Postpartum doulas charge by the hour, with rates ranging from $25 in smaller markets to $65 in high-cost cities. Because the hours are more predictable and schedulable, some postpartum doulas find it easier to maintain a steady income, especially early in their careers.
Most doulas work as independent contractors, not employees. That means you’re responsible for your own taxes, health insurance, and retirement savings. It also means your income depends directly on how many clients you take. A doula attending two to three births per month at $1,000 each would gross $24,000 to $36,000 annually, but that pace is demanding and doesn’t account for business expenses. Many doulas combine birth and postpartum work, or pair doula work with related services like childbirth education or lactation consulting, to build a more sustainable income.

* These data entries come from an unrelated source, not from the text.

(** Opening or creating a file. *)
Lemma wp_open_create p s w (Q : errno + list Z -> pid_state -> world -> Prop) :
  (forall e w', later w w' -> w_fs w' = w_fs w -> w_sys w <> [] -> Q (inl e) s w') ->
  (forall c w', later w w' -> w_fs w' = <[p := c]> (w_fs w) -> w_fs w !! p = Some c \/ (w_fs w !! p = None /\ c = []) -> Q (inr c) s w') ->
  wp (sys_open p false) s w Q.
Proof.
  intros Hl Hr. unfold sys_open. wp_step. apply wp_reply. intros e w1 H1 Hf He _. wp_step. wp_step.
  destruct e as [e|]; [wp_step; apply Hl; [done|done|]; intros E; by discriminate (He E)|]. rewrite Hf.
  destruct (w_fs w !! p) as [c|] eqn:E; wp_step.
  - apply Hr; [done| |by left]. by rewrite insert_id, Hf.
  - wp_step. wp_step. apply Hr; simpl; rewrite ?Hf; [done|done|by right].
Qed.

(** The files of a server that runs, in the file system [fs]. *)
Definition contents_ok (fs : gmap name (list Z)) (p : name) : Prop := forall c, fs !! p = Some c -> pid_contents c.
Definition in_use (fs : gmap name (list Z)) (p : name) : Prop :=
  exists c pid, fs !! p = Some c /\ names c pid /\ pid_is_running kill0 pid = true.
Definition same_but (p : name) (fs fs' : gmap name (list Z)) : Prop :=
  forall q, q <> p -> q <> oldbin p -> fs' !! q = fs !! q.

(** What [mog_pidfile_upgrade_prepare] leaves. *)
Record handed_over (p : name) (s : pid_state) (w : world) (ok : bool) (s' : pid_state) (w' : world) : Prop := {
  ho_frame : same_but p (w_fs w) (w_fs w');
  ho_taken : taken (w_fs w) p -> ok = false /\ w_fs w' = w_fs w;
  ho_state : s' = if ok then set_old (Some (oldbin p)) s else s;
  ho_files : ok = true -> w_fs w' !! p = None /\ exists c, w_fs w' !! oldbin p = Some c /\ names c self;
  ho_in_use : w_sys w = [] -> in_use (w_fs w) (oldbin p) -> ok = false /\ w_fs w' !! oldbin p = w_fs w !! oldbin p;
  ho_ok : w_sys w = [] -> ~ taken (w_fs w) p -> ~ in_use (w_fs w) (oldbin p) -> ok = true
}.

(** The second half, when the pid file is gone. *)
Lemma wp_write_oldbin p s w w1 (Q : bool -> pid_state -> world -> Prop) :
  old s = None -> contents_ok (w_fs w) (oldbin p) -> later w w1 -> ~ taken (w_fs w) p ->
  w_fs w1 = w_fs w \/ w_fs w1 = delete p (w_fs w) -> w_fs w1 !! p = None ->
  (forall ok s' w', handed_over p s w ok s' w' -> Q ok s' w') ->
  wp (fd ← sys_open (oldbin p) false;
      match fd with
      | inl _ => put_http (set_old None);; mret false
      | inr c =>
          pid ← pidfile_read stack c;
          (if pid_is_running kill0 pid then put_http (set_old None)
           else ok ← pid_write self cut (oldbin p); if ok : bool then mret tt else put_http (set_old None));;
          s ← get_http; mret (match old s with Some _ => true | None => false end)
      end) (set_old (Some (oldbin p)) s) w1 Q.
Proof.
  intros Hold Hc H01 Hnt Hf1 Hp1 HQ. pose proof (oldbin_ne p) as Hne.
  assert (Hself : set_old None (set_old (Some (oldbin p)) s) = s) by (destruct s; simpl in *; by subst).
  assert (Hob : w_fs w1 !! oldbin p = w_fs w !! oldbin p) by (destruct Hf1 as [-> | ->]; [done|by rewrite lookup_delete_ne]).
  assert (Hfr : forall fs c, fs = <[oldbin p := c]> (w_fs w1) -> same_but p (w_fs w) fs).
  { intros fs c -> q Hq1 Hq2. rewrite lookup_insert_ne by done. destruct Hf1 as [-> | ->]; [done|by rewrite lookup_delete_ne]. }
  wp_step. apply wp_open_create.
  - intros e w2 H2 Hf2 Hns. wp_step. wp_step. wp_step. apply HQ. rewrite Hself.
    assert (w_sys w <> []) by (intros Ew; apply Hns; by apply H01).
    split; try done. intros q Hq1 Hq2. rewrite Hf2. destruct Hf1 as [-> | ->]; [done|by rewrite lookup_delete_ne].
  - intros c w2 H2 Hf2 Hcc. rewrite Hob in Hcc. pose proof (later_trans _ _ _ H01 H2) as H02.
    assert (Hpc : pid_contents c) by (destruct Hcc as [?|[_ ->]]; [by apply Hc|by left]).
    wp_step. apply wp_pidfile_read; [done|]. intros z w3 H3 Hf3 Hz. rewrite Hf2 in Hf3. wp_step.
    assert (Hlk : w_fs w3 !! oldbin p = Some c) by by rewrite Hf3, lookup_insert_eq.
    destruct (pid_is_running kill0 z) eqn:Ez.
    + assert (Hnm : names c z) by (destruct Hz as [[_ ->]|[[_ ->]|?]]; done).
      wp_step. wp_step. wp_step. wp_step. apply HQ. rewrite Hself, Hold. split; try done.
      * by eapply Hfr.
      * intros _ _. split; [done|]. rewrite Hlk. destruct Hcc as [?|[_ ->]]; [done|].
        destruct Hnm as (? & r & Er). by destruct (fmt_d z).
      * intros _ _ Hno. exfalso. apply Hno. exists c, z. destruct Hcc as [?|[_ ->]]; [done|].
        destruct Hnm as (? & r & Er). by destruct (fmt_d z).
    + wp_step. apply wp_pid_write. intros ok c' w4 H4 Hok Hf4 Hc'. rewrite Hf3, insert_insert_eq in Hf4.
      assert (Huse : w_sys w = [] -> in_use (w_fs w) (oldbin p) -> False).
      { intros Ew (c0 & pid & Hc0 & Hnm & Hrun). assert (c0 = c) as -> by (destruct Hcc as [Hcc|[Hcc _]]; congruence).
        destruct Hz as [[Hns _]|[[-> ->]|Hz]]; [apply Hns; by apply H02| |].
        - destruct Hnm as (? & r & Er). by destruct (fmt_d pid).
        - rewrite (names_unique _ _ _ Hz Hnm) in Ez. congruence. }
      destruct ok; do 4 wp_step; apply HQ; rewrite ?Hself, ?Hold; cbn [old set_old].
      * split; try done; [by eapply Hfr| |by intros Ew Hu; destruct (Huse Ew Hu)].
        intros _. split; [by rewrite Hf4, lookup_insert_ne|]. exists c'. split; [by rewrite Hf4, lookup_insert_eq|].
        rewrite (Hc' eq_refl). apply over_names.
      * split; try done; [by eapply Hfr|by intros Ew Hu; destruct (Huse Ew Hu)|].
        intros Ew _ _. assert (w_sys w3 = []) as Ew3 by (apply H3; by apply H02). by discriminate (Hok Ew3).
Qed.

Lemma wp_upgrade_prepare p s w : honest w -> pidfile s = Some p -> owner s = self -> old s = None ->
  contents_ok (w_fs w) p -> contents_ok (w_fs w) (oldbin p) ->
  wp (mog_pidfile_upgrade_prepare self kill0 stack cut) s w (handed_over p s w).
Proof.
  intros Hh Hp Ho Hold Hc Hc'. unfold mog_pidfile_upgrade_prepare. wp_step. wp_step. rewrite Hp. wp_step. wp_step; [by rewrite Ho, Z.eqb_refl|].
  wp_step. apply wp_unlink_if; [done|done|]. intros ok w1 H1 Hf1 Hgone Htk Hok. destruct ok; cbn [negb].
  - assert (Hnt : ~ taken (w_fs w) p) by (intros H; by destruct (Htk H)).
    wp_step. wp_step; [by rewrite Hold|]. wp_step. wp_step. eapply wp_write_oldbin; eauto.
  - wp_step. split; try done.
    + intros q Hq _. destruct Hf1 as [-> | ->]; [done|by rewrite lookup_delete_ne].
    + intros Ew Hu. split; [done|]. pose proof (oldbin_ne p). destruct Hf1 as [-> | ->]; [done|by rewrite lookup_delete_ne].
    + intros Ew Hnt. by discriminate (Hok Ew Hnt).
Qed.

(** What is in the pid file when an upgrade is given up: nothing, or what a
    process left that does not run any more. *)
Definition left_behind (fs : gmap name (list Z)) (p : name) : Prop := contents_ok fs p /\ ~ in_use fs p.

Lemma wp_upgrade_failed p s w (Q : bool -> pid_state -> world -> Prop) : w_sys w = [] -> left_behind (w_fs w) p ->
  (forall w', w_sys w' = [] -> w_fs w' = w_fs w -> Q true s w') -> wp (upgrade_failed kill0 stack p) s w Q.
Proof.
  intros Ew [Hc Hu] HQ. unfold upgrade_failed, open_read. wp_step. wp_step. apply wp_reply. intros e w1 [H1 _] Hf He _.
  rewrite (He Ew). wp_step. wp_step. rewrite Hf. destruct (w_fs w !! p) as [c|] eqn:E; wp_step.
  - wp_step. apply wp_pidfile_read; [by apply Hc|]. intros z w2 [H2 _] Hf2 Hz. rewrite Hf in Hf2.
    assert (Hr : pid_is_running kill0 z = false).
    { destruct Hz as [[_ ->]|[[_ ->]|Hz]]; [done|done|]. destruct (pid_is_running kill0 z) eqn:Ez; [|done]. exfalso. apply Hu. by exists c, z. }
    rewrite Hr. cbn [negb]. wp_step. by apply HQ; auto.
  - wp_step. wp_step. wp_step. apply HQ; simpl; auto.
Qed.
(** A client that was taken from the queue is put back, or dropped. *)
Lemma pushed_inv fd ty ev x k s : quit_inv s -> q_types s !! fd = Some ty -> is_client ty = true ->
  registered k = registered (q_kern s) -> delete fd (armed k) = delete fd (armed (q_kern s)) -> pushed_ok fd ev k x ->
  quit_inv (quit_pushed fd x s) /\ counted (quit_pushed fd x s) = counted s.
Proof.
  intros [Ht Hr Ha Hk Hl] Hty Hc Hreg Harm Hx. unfold pushed_ok, quit_pushed, counted in *.
  assert (Hother : forall fd', fd' <> fd -> armed k !! fd' = armed (q_kern s) !! fd').
  { intros fd' Hne. rewrite <- (lookup_delete_ne (armed k) fd), Harm by done. by apply lookup_delete_ne. }
  destruct x as [[] k']; cbn [fst snd] in *.
  - destruct Hx as [Hx1 Hx2]. split; [|done]. split; simpl; [done|congruence| | |done].
    + intros fd' ty' H1 H2. rewrite Hx2. destruct (decide (fd' = fd)) as [-> |Hne]; [by rewrite lookup_insert_eq|].
      rewrite lookup_insert_ne, Hother by done. by eapply Ha.
    + intros fd' ev'. rewrite Hx2. destruct (decide (fd' = fd)) as [-> |Hne]; [eauto|].
      rewrite lookup_insert_ne, Hother by done. apply Hk.
  - subst k'. split.
    + split; cbn [q_types q_kern q_lost epoll_forget registered armed]; [|by rewrite Hreg, Hr, dom_delete_L| | |lia].
      * intros fd' ty' [_ H]%lookup_delete_Some. by eapply Ht.
      * intros fd' ty' [Hne H]%lookup_delete_Some H2. rewrite lookup_delete_ne, Hother by done. by eapply Ha.
      * intros fd' ev'. rewrite lookup_delete_Some. intros [Hne H]. rewrite Hother in H by done. rewrite lookup_delete_ne by done. by eapply Hk.
    + cbn [q_types q_lost]. rewrite (nr_delete (q_types s) fd ty Hty Hc). lia.
Qed.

Skills That Matter Beyond Training
Certification teaches you the technical knowledge, but the doulas who build thriving practices tend to share a few traits that no workshop can fully teach. Emotional steadiness is essential. You’ll support people through one of the most intense experiences of their lives, and sometimes things don’t go as planned. Being a calm, grounding presence when a client is frightened or exhausted is the core of the work.
Strong communication skills matter just as much. You need to explain options clearly without overstepping into medical advice, advocate for a client’s wishes with hospital staff diplomatically, and support partners without sidelining them. The ability to read a room and adjust your approach is something that develops with experience but helps enormously from the start.
Physical stamina is a practical requirement that often gets overlooked. Labors can last 24 hours or longer. You’ll be standing, applying counter-pressure, helping with position changes, and staying alert through the night. Building a self-care routine and knowing your own limits helps prevent burnout, which is common in doula work.
Building a Client Base
Finding clients is the biggest challenge for new doulas. Your first few clients will likely come through your certification births, word of mouth from friends and family, or referrals from your training organization. After that, most doulas build their practices through a combination of a professional website, social media presence, and relationships with local midwives, OB-GYNs, and birthing centers.
Joining a doula collective or agency can provide a steadier flow of clients while you establish your reputation, though you’ll typically earn less per birth than you would independently. Some hospitals and birth centers also hire doulas on staff, which offers more predictable income and benefits but less flexibility. Listing yourself in doula directories maintained by DONA, CAPPA, and other organizations helps families in your area find you when they search online.